The problem = For each line in the data below that has the word "GetAgents", copy that line.

#### Exercise data

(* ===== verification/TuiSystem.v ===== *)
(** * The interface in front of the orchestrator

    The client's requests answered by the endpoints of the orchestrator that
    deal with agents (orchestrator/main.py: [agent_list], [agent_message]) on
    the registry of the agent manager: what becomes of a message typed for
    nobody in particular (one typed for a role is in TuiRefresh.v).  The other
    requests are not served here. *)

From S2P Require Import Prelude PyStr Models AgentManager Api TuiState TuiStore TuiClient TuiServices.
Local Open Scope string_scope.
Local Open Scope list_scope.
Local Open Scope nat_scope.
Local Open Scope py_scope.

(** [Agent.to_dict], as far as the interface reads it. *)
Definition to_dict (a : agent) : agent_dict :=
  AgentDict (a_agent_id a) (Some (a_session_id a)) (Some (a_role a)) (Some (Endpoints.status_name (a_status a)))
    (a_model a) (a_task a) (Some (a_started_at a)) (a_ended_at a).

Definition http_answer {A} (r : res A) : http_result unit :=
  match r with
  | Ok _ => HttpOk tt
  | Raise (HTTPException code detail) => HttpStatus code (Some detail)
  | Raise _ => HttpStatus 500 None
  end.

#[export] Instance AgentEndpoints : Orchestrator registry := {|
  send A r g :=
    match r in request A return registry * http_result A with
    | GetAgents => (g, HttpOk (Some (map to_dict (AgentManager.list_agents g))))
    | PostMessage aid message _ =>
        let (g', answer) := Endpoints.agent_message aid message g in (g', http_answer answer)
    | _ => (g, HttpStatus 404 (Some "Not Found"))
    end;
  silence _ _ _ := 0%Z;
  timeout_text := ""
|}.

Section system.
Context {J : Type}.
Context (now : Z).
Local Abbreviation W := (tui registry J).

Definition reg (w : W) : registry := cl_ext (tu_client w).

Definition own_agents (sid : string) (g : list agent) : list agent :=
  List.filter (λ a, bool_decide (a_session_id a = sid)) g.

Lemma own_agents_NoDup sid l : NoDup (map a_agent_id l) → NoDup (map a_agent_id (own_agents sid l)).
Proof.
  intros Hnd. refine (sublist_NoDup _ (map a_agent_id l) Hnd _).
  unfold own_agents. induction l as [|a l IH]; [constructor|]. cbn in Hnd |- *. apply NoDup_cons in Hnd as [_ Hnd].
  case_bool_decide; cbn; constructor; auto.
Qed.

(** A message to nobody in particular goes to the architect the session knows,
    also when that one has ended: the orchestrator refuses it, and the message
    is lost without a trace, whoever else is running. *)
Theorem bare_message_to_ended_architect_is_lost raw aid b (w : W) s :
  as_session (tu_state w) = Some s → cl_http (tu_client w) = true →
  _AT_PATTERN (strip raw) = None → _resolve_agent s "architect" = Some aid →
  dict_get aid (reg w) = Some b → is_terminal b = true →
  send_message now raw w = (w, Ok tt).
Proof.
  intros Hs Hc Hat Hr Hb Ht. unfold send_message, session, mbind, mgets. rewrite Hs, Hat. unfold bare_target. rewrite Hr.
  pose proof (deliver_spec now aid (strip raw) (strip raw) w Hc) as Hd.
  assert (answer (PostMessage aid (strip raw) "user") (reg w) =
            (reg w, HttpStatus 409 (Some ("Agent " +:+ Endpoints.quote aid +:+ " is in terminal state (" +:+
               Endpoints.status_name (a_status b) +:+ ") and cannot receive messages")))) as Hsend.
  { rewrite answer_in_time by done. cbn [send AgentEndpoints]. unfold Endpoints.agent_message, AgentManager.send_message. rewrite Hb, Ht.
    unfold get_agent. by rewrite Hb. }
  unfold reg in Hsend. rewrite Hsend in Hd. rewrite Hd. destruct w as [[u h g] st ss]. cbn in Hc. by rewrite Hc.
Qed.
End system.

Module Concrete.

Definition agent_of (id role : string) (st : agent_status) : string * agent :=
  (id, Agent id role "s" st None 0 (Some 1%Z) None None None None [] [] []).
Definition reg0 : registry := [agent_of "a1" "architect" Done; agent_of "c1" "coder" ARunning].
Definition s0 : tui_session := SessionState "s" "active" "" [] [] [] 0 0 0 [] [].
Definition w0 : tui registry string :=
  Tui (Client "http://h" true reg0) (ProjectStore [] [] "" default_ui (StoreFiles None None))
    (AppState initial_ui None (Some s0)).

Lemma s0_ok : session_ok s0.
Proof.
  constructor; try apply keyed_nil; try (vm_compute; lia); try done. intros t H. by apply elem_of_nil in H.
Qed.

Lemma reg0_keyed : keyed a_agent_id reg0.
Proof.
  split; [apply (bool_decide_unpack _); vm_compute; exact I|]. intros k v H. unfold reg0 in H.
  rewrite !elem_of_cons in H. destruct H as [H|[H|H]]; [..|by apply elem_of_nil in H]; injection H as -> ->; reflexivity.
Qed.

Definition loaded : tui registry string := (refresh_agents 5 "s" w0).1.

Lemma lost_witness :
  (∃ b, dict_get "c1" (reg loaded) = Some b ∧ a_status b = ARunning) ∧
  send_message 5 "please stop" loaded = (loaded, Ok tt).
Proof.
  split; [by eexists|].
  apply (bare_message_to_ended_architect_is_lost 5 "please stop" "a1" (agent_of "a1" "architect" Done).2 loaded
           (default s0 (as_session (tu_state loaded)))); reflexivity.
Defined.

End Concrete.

########
#### Exercise data

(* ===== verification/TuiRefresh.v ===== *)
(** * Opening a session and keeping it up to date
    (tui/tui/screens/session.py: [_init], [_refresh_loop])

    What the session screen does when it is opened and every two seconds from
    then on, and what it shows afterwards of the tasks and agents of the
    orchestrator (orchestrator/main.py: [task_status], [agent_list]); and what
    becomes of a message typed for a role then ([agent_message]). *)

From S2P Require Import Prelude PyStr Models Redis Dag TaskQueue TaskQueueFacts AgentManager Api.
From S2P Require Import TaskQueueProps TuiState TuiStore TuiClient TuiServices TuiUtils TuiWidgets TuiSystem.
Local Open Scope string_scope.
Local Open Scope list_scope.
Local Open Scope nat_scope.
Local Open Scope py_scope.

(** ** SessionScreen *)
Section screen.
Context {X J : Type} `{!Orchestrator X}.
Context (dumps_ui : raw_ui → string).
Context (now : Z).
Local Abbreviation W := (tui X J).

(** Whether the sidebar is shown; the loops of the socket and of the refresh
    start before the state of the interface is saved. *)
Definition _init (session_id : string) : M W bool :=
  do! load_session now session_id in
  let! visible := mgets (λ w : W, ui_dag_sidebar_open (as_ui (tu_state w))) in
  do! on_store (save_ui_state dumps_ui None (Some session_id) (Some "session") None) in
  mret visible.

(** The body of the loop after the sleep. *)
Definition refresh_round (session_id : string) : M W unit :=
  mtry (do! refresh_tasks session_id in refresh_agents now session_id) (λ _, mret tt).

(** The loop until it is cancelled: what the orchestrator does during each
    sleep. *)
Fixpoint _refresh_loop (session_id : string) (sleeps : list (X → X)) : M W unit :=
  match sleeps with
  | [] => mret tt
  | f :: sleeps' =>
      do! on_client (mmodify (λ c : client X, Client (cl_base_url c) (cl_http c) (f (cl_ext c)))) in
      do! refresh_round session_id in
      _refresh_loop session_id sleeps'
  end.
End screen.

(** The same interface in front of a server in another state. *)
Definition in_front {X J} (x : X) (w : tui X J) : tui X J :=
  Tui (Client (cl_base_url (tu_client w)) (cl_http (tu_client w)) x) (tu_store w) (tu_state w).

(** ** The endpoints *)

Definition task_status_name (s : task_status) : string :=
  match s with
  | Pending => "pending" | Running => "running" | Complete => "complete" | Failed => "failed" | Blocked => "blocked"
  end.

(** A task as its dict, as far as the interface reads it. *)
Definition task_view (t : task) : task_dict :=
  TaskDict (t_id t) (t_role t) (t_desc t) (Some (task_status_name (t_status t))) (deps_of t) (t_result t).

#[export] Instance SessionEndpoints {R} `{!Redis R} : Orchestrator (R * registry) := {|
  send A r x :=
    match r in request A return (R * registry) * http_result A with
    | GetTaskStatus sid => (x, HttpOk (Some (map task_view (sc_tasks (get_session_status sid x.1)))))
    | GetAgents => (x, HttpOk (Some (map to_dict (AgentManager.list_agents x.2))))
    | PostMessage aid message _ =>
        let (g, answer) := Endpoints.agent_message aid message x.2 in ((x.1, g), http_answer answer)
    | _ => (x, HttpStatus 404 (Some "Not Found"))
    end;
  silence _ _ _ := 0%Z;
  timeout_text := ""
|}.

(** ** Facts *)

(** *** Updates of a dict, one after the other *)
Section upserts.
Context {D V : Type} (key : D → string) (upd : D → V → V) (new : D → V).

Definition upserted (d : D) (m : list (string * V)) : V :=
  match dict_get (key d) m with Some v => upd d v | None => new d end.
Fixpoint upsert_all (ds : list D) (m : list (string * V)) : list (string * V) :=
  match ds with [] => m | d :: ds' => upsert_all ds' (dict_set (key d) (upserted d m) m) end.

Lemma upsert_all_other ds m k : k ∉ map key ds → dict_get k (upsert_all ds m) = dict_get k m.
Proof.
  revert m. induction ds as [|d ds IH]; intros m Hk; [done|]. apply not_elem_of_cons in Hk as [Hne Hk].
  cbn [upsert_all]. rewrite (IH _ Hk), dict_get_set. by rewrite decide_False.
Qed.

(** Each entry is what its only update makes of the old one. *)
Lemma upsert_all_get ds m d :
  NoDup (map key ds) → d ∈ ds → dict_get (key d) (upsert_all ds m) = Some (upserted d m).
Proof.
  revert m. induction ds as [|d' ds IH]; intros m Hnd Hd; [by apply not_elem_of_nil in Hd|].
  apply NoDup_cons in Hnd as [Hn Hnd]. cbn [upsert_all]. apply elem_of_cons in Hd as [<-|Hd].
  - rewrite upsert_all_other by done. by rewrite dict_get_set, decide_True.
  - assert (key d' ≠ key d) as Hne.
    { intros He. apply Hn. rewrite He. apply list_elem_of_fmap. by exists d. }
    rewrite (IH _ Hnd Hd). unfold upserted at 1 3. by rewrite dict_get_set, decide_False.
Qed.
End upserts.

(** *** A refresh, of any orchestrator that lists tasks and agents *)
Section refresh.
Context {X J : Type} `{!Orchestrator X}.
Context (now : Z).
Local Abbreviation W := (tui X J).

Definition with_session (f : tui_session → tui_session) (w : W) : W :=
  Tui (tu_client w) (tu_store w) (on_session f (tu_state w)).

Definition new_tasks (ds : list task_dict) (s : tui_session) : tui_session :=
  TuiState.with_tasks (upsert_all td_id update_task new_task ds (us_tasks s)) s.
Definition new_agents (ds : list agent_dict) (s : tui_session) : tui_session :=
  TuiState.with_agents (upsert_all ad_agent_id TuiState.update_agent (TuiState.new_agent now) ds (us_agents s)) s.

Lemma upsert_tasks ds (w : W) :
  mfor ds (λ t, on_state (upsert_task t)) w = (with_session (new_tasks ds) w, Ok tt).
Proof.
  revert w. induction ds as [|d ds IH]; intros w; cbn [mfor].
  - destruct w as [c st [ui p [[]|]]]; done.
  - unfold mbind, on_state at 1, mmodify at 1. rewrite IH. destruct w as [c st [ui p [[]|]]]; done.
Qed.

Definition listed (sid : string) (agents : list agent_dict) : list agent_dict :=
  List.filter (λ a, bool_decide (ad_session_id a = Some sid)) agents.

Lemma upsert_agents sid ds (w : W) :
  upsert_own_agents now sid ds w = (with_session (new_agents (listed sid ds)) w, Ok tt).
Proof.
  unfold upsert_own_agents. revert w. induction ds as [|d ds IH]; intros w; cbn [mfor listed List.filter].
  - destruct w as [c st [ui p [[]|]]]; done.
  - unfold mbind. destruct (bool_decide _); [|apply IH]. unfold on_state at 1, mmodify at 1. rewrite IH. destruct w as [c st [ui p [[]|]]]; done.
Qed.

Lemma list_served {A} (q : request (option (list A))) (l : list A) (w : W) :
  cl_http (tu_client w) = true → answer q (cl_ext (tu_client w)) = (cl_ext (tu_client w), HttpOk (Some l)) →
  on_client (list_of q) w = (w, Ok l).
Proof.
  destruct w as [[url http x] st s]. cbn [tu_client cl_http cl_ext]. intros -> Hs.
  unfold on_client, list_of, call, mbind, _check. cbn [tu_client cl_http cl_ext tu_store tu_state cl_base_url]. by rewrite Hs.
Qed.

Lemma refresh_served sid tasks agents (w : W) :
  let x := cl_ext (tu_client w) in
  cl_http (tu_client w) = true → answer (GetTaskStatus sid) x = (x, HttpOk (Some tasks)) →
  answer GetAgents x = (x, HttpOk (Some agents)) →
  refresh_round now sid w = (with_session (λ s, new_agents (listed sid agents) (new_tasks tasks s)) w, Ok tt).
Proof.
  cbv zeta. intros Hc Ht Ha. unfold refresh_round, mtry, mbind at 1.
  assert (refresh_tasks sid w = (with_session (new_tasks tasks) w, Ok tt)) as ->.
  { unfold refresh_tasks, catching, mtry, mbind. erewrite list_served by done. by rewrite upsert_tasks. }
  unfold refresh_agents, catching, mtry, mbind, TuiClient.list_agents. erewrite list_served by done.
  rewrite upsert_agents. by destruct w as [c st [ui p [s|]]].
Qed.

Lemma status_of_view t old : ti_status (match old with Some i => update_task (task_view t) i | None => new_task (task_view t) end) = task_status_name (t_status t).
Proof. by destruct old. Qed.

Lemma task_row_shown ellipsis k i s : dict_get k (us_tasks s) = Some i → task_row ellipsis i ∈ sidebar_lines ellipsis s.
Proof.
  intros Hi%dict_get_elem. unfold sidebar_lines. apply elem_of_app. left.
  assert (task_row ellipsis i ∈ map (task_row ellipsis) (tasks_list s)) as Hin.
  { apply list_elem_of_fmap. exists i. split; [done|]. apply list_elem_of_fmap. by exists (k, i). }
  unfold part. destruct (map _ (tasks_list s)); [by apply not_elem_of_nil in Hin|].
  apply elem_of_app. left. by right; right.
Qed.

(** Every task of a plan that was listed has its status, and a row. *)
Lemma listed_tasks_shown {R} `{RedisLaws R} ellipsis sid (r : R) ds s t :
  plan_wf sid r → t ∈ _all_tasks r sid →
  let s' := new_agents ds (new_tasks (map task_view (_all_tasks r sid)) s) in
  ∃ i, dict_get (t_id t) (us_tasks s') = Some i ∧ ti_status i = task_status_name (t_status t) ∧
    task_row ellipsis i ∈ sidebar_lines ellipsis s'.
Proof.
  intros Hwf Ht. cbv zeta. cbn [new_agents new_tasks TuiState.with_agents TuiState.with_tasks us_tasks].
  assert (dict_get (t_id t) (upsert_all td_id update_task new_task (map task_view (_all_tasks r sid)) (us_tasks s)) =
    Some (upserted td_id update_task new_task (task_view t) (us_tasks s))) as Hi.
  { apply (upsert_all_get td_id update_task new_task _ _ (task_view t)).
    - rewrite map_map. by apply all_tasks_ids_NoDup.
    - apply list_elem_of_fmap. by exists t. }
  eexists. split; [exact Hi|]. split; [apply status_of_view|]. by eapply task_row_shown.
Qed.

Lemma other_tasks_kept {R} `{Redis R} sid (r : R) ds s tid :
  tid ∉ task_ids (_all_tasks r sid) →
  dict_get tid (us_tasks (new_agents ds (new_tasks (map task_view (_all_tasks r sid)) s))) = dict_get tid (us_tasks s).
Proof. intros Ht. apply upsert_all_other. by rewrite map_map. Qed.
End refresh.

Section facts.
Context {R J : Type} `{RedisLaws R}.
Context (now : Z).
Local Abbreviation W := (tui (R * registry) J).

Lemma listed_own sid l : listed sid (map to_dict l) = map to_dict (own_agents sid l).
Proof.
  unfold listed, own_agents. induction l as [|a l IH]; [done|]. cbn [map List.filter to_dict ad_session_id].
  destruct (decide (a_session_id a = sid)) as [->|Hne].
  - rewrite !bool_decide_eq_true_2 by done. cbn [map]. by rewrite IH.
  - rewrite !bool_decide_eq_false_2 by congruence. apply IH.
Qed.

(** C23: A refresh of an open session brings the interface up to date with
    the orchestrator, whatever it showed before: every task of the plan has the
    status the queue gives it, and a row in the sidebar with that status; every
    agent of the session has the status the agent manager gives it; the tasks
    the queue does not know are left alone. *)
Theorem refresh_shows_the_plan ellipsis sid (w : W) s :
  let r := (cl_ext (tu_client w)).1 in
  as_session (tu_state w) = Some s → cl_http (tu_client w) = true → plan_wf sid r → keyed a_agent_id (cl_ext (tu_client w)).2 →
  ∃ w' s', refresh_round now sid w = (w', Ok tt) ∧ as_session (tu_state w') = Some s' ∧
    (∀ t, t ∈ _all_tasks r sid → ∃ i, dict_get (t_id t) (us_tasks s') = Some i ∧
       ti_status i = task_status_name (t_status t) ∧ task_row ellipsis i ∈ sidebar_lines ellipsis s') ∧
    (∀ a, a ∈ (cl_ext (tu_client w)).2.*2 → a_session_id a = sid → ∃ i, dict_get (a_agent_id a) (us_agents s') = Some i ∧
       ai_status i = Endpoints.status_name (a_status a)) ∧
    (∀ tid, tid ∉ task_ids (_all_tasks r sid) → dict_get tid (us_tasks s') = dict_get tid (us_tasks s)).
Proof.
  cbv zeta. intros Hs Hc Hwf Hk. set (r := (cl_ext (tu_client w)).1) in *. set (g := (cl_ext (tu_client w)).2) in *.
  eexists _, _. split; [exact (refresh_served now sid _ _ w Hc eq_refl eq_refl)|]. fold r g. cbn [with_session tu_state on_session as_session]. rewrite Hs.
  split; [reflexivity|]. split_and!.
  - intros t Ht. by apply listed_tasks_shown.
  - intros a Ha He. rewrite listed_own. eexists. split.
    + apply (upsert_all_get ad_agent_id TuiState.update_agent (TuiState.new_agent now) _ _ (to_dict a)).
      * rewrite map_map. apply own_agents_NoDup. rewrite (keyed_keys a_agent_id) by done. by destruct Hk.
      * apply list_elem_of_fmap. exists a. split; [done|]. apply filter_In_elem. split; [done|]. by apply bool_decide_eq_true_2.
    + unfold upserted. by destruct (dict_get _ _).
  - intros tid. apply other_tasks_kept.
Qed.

########

Your solution =
    | GetAgents => (g, HttpOk (Some (map to_dict (AgentManager.list_agents g))))
    | GetAgents => (x, HttpOk (Some (map to_dict (AgentManager.list_agents x.2))))
  answer GetAgents x = (x, HttpOk (Some agents)) →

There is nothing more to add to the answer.